My first pic of my cabby....bought it at my auction 99' 105k miles payed $1900 for it...just put a set of rokkors on it New Year's Day .... Reminds me a lot of my 01 1.8t Jetta I love the power it has compared to my fastback and squareback that I have been daily driving for the last year !


----------



## maartennpolo (Jan 8, 2013)

very nice !!

this is mine:


----------



## 71StyleWagon (Mar 18, 2010)

maartennpolo said:


> very nice !!
> 
> this is mine:


Love the wheels!!! Specs????


----------



## ROB&hisVDUB (Feb 8, 2012)

bugsy98nb said:


> how did you attache the old school volkswagen script to the grill ??:thumbup:


you cant really see but i actually attached it with tiny zip ties :laugh:


----------



## ROB&hisVDUB (Feb 8, 2012)

CabbyScott said:


> Where'd you get that other badge in the grill?

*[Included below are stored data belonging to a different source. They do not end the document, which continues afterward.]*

Lemma validate_volume_not_negative_witness :
  exists out,
    validate default_config (Some sample_prices) = Ok out
    /\ get_col "Volume" out = Some [num 100; num 0; num 3; num 4].
Proof.
  eexists. split; [reflexivity|].
  destruct (validate_volume_not_negative default_config sample_prices _
              [num 100; num (-50); num 3; num 4]
              ltac:(repeat constructor) ltac:(discriminate) eq_refl eq_refl eq_refl)
    as (v & Hfill & Hget & _).
  vm_compute in Hfill. apply (nums_inj [_; _; _; _]) in Hfill. subst v. exact Hget.
Defined.

(** ** Bounds of the indicators *)

Lemma not_outside_within (lo hi : Q) (x : fval) :
  flt x (Fin lo) || fgt x (Fin hi) = false -> within lo hi x.
Proof.
  unfold within, fgt. destruct x as [| |q|]; simpl; try discriminate; [now left|].
  rewrite orb_false_iff, !Qlt_bool_false. intros [H1 H2]. right. exists q. auto.
Qed.

Lemma numeric_cells (P : fval -> Prop) (col : column) :
  Forall (fun c => exists x, c = Num x /\ P x) col ->
  exists xs, col = nums xs /\ Forall P xs.
Proof.
  induction 1 as [|c rest [x [-> Hx]] _ [xs [-> Hxs]]].
  - exists []. split; [reflexivity | constructor].
  - exists (x :: xs). split; [reflexivity | now constructor].
Qed.

Lemma refilled_within (lo hi : Q) (xs : list fval) :
  exists ys, refilled lo hi xs = nums ys /\ Forall (within lo hi) ys.
Proof.
  apply numeric_cells. unfold refilled.
  destruct (any (map (fun x => flt x (Fin lo) || fgt x (Fin hi)) xs)) eqn:Eany.
  - apply Forall_forall. intros c Hc. unfold ffill in Hc.
    apply in_ffill_from in Hc. destruct Hc as [Hc|Hc]; [|discriminate].
    unfold nums in Hc. rewrite map_map in Hc. apply in_map_iff in Hc.
    destruct Hc as [x [<- _]].
    destruct (flt x (Fin lo) || fgt x (Fin hi)) eqn:E.
    + exists NaN. split; [reflexivity | now left].
    + exists x. split; [reflexivity | now apply not_outside_within].
  - apply any_map_false in Eany. unfold nums. apply Forall_map.
    eapply Forall_impl; [|exact Eany]. intros x Hx. exists x.
    split; [reflexivity | now apply not_outside_within].
Qed.

(** The forward fill has nothing to put in a first row. *)
Lemma refilled_leading (lo hi : Q) (x : fval) (xs : list fval) :
  flt x (Fin lo) || fgt x (Fin hi) = true ->
  exists tail, refilled lo hi (x :: xs) = Num NaN :: tail.
Proof.
  intros H. unfold refilled, any, ffill, nums. cbn [map existsb].
  rewrite H. cbn [orb map ffill_from isnull]. eauto.
Qed.

Lemma repair_indicator_column (name : string) (lo hi : Q) (df df' : DataFrame)
      (xs : list fval) :
  repair_indicator name lo hi df = Ok df' ->
  get_col name df = Some (nums xs) ->
  get_col name df' = Some (refilled lo hi xs).
Proof.
  intros H Hget.
  destruct (repair_indicator_ok _ _ _ _ _ H) as [[Hno _]|[ys [Hys ->]]].
  - rewrite has_col_get, Hget in Hno. discriminate.
  - rewrite (getnum_of_get _ _ _ Hget) in Hys. injection Hys as <-.
    apply get_set_same.
Qed.

(** Each bounded indicator column that the table has, as it leaves the
    indicator branch. *)
Lemma validate_indicators_column (df out : DataFrame) (name : string) (lo hi : Q)
      (col : column) :
  wf df ->
  In (name, (lo, hi)) indicator_ranges ->
  get_col name df = Some col ->
  validate_indicators df = Ok out ->
  exists xs, bfill (ffill col) = nums xs
             /\ get_col name out = Some (refilled lo hi xs).
Proof.
  intros Hwf Hin Hcol. unfold validate_indicators.
  destruct (repair_indicator "GDP_Growth" _ _ _) as [d1|] eqn:E1; simpl; [|discriminate].
  destruct (repair_indicator "Unemployment_Rate" _ _ d1) as [d2|] eqn:E2; simpl;
    [|discriminate].
  intros E3.
  destruct (repair_indicator_frame _ _ _ _ _ (wf_gap_fill _ Hwf) E1) as (W1 & _ & _ & G1).
  destruct (repair_indicator_frame _ _ _ _ _ W1 E2) as (W2 & _ & _ & G2).
  destruct (repair_indicator_frame _ _ _ _ _ W2 E3) as (_ & _ & _ & G3).
  assert (H0 : get_col name (df_bfill (df_ffill df)) = Some (bfill (ffill col)))
    by now rewrite get_col_gap_fill, Hcol.
  simpl in Hin. destruct Hin as [Hin|[Hin|[Hin|[]]]]; inversion Hin; subst; clear Hin.
  - destruct (repair_indicator_ok _ _ _ _ _ E1) as [[Hno _]|[xs [Hxs Hd1]]].
    { rewrite has_col_get, H0 in Hno. discriminate. }
    exists xs. split.
    + apply getnum_ok in Hxs. rewrite H0 in Hxs. now inversion Hxs.
    + rewrite G3, G2 by reflexivity. rewrite Hd1. apply get_set_same.
  - rewrite <- G1 in H0 by reflexivity.
    destruct (repair_indicator_ok _ _ _ _ _ E2) as [[Hno _]|[xs [Hxs Hd2]]].
    { rewrite has_col_get, H0 in Hno. discriminate. }
    exists xs. split.
    + apply getnum_ok in Hxs. rewrite H0 in Hxs. now inversion Hxs.
    + rewrite G3 by reflexivity. rewrite Hd2. apply get_set_same.
  - rewrite <- G1, <- G2 in H0 by reflexivity.
    destruct (repair_indicator_ok _ _ _ _ _ E3) as [[Hno _]|[xs [Hxs Hd3]]].
    { rewrite has_col_get, H0 in Hno. discriminate. }
    exists xs. split.
    + apply getnum_ok in Hxs. rewrite H0 in Hxs. now inversion Hxs.
    + rewrite Hd3. apply get_set_same.
Qed.

Lemma validate_indicator_shaped (cfg : Config) (df : DataFrame) :
  nrows df <> 0%nat -> is_price_shaped df = false -> is_indicator_shaped df = true ->
  validate cfg (Some df) = validate_indicators df.
Proof.
  intros Hn Hp Hi. unfold validate. rewrite Hp, Hi.
  destruct (nrows df =? 0)%nat eqn:E; [|reflexivity].
  apply Nat.eqb_eq in E. contradiction.
Qed.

I found that badge in the junkyard near some late 60 vw bus's...not sure if it came from them or not just thought it was unique


----------



## 71StyleWagon (Mar 18, 2010)

^^^ I got some extra volkswagen script badges from my type 3s if ya interested


----------



## bugsy98nb (Oct 31, 2003)

ROB&hisVDUB said:


> you cant really see but i actually attached it with tiny zip ties :laugh:


Cool may have to put one on mine


----------



## maartennpolo (Jan 8, 2013)

71StyleWagon said:


> Love the wheels!!! Specs????


Bbs Lemans replica...17x 7,5j et 35
Sold already! Looking for some new wheels now


----------



## Slow12v (Mar 25, 2011)

Haven't owned it long but i love it


----------



## mattchirhart (Aug 21, 2012)

ROB&hisVDUB said:


> Thought id share mine


I frickin love your steelies!! are those widened or some brand ive never seen?


----------



## 71StyleWagon (Mar 18, 2010)

It has round headlights....


----------



## mattchirhart (Aug 21, 2012)

shabby_cabby said:


>


absolutely gorgeous, love the wood plank roof rack


----------



## ROB&hisVDUB (Feb 8, 2012)

mattchirhart said:


> I frickin love your steelies!! are those widened or some brand ive never seen?

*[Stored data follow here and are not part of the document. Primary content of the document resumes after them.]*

(** C3, as the code has it. In a family-A or family-B record with a
    local-address attribute, every address-kind attribute is passed over and
    one address is emitted, built from the first attribute that is not of
    address kind; that attribute is the local-address one whenever only
    address-kind attributes precede it.  (Family A reads the first four
    bytes of the value, which must be there.) *)
Theorem newAddr_point_to_point {W} (host : Host W) (ifam : IfAddrmsgPtr)
    (family prefixlen : Z) (attrs : list NetlinkRouteAttr) :
  IfAddrmsg_Family ifam = Done family →
  IfAddrmsg_Prefixlen ifam = Done prefixlen →
  has_local attrs →
  ∃ pre a post,
    attrs = pre ++ a :: post ∧ Forall is_address pre ∧ ¬ is_address a ∧
    (∀ pre' l post',
       attrs = pre' ++ l :: post' → Forall is_address pre' →
       RtAttr_Type (Attr l) = syscall.IFA_LOCAL → a = l) ∧
    (family = syscall.AF_INET → (4 ≤ length (Value a))%nat →
     ∃ v0 v1 v2 v3,
       take 4 (Value a) = [v0; v1; v2; v3] ∧
       newAddr host ifam attrs =
       Done (Some {| IP := net_IPv4 host v0 v1 v2 v3;
                     Mask := net_CIDRMask host prefixlen 32 |})) ∧
    (family = syscall.AF_INET6 →
     newAddr host ifam attrs =
     Done (Some {| IP := resize 16 x00 (Value a);
                   Mask := net_CIDRMask host prefixlen 128 |})).
Proof.
  intros Hf Hp Hloc.
  assert (ipPointToPoint attrs = true) as Hp2p by by apply ipPointToPoint_has_local.
  destruct (not_address_split attrs) as (pre & a & post & -> & Hpre & Ha).
  { destruct Hloc as (l & Hl & Ht). exists l. split; [done|].
    unfold is_address. rewrite Ht. done. }
  assert (newAddr host ifam (pre ++ a :: post) = build host family prefixlen a) as Hnew.
  { unfold newAddr. rewrite Hp2p.
    rewrite (newAddr_loop_chosen host true ifam family prefixlen) by done.
    by rewrite chosen_with_true_first. }
  exists pre, a, post. split_and!; [done..| | |].
  - intros pre' l post' Heq Hpre' Hl.
    assert (Some a = Some l) as [= ->]; [|done].
    rewrite <- (chosen_with_true_first pre a post) by done.
    rewrite Heq. apply chosen_with_true_first; [done|].
    unfold is_address. rewrite Hl. done.
  - intros -> Hlen. rewrite Hnew. unfold build. rewrite decide_True by done.
    destruct (index_byte_take4 (Value a) Hlen) as (v0 & v1 & v2 & v3 & Ht & -> & -> & -> & ->).
    by exists v0, v1, v2, v3.
  - intros ->. rewrite Hnew. unfold build. by rewrite decide_False, decide_True.
Qed.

Thanks bro! Your correct they are widened steelies 15x8 0 offset all around. funny story is i actually took the steelies off my moms saturn s series re-barreled them and gave her my mk3 cabrio wheels lol :laugh: worked out great! but sadly these are sold and now working on some more aggressive widened steelies with 1990 jetta faces and corrado caps


----------



## xavw (Aug 24, 2006)

*my 1981*


----------



## mattchirhart (Aug 21, 2012)

ROB&hisVDUB said:


> Thanks bro! Your correct they are widened steelies 15x8 0 offset all around. funny story is i actually took the steelies off my moms saturn s series re-barreled them and gave her my mk3 cabrio wheels lol :laugh: worked out great! but sadly these are sold and now working on some more aggressive widened steelies with 1990 jetta faces and corrado caps


They're 15x8's with a zero offset? Unmolested arches? And any clearance issues? I'm trying to find wheels for mine right now and the zero offsets seem way to out there. Troll all you want guys but I'm looking at 15x8 Rota grid v's


----------



## ROB&hisVDUB (Feb 8, 2012)

mattchirhart said:


> They're 15x8's with a zero offset? Unmolested arches? And any clearance issues? I'm trying to find wheels for mine right now and the zero offsets seem way to out there. Troll all you want guys but I'm looking at 15x8 Rota grid v's


oh no under those flares i actually took an angle grinder and cut off 3/4 of the original fenders underneath and slapped on some 3mm double side tape to attatch the flares back on lol plus i ran 195/45/15 federal tire which was perfect to crank my coils on. i see those wheels on miatas alot never seen them on a cabriolet...atleast your doing something differnt :beer::beer:


----------



## mattchirhart (Aug 21, 2012)

Nice bro, she looks beautiful. I'll be going with the same red as yours, and a beige top with matched rims  how much space do you have between the coilovers and the inside lip of the rim? And tire sidewalk and coilover? :beer: here's to slammed red cabbys


----------



## ROB&hisVDUB (Feb 8, 2012)

mattchirhart said:


> Nice bro, she looks beautiful. I'll be going with the same red as yours, and a beige top with matched rims  how much space do you have between the coilovers and the inside lip of the rim? And tire sidewalk and coilover? :beer: here's to slammed red cabbys


Thanks bro! Red cabbys FTW :heart::heart::heart: send me pics when your finished with your build i would love to see it  well my rims had an offset of +0 so it had about an 1/4 inch clearance and i had to run a 6mm spacer to clear my calipers lol as far as tire from coilover...dont run anything over a 50 sidewall series and you'll be just fine.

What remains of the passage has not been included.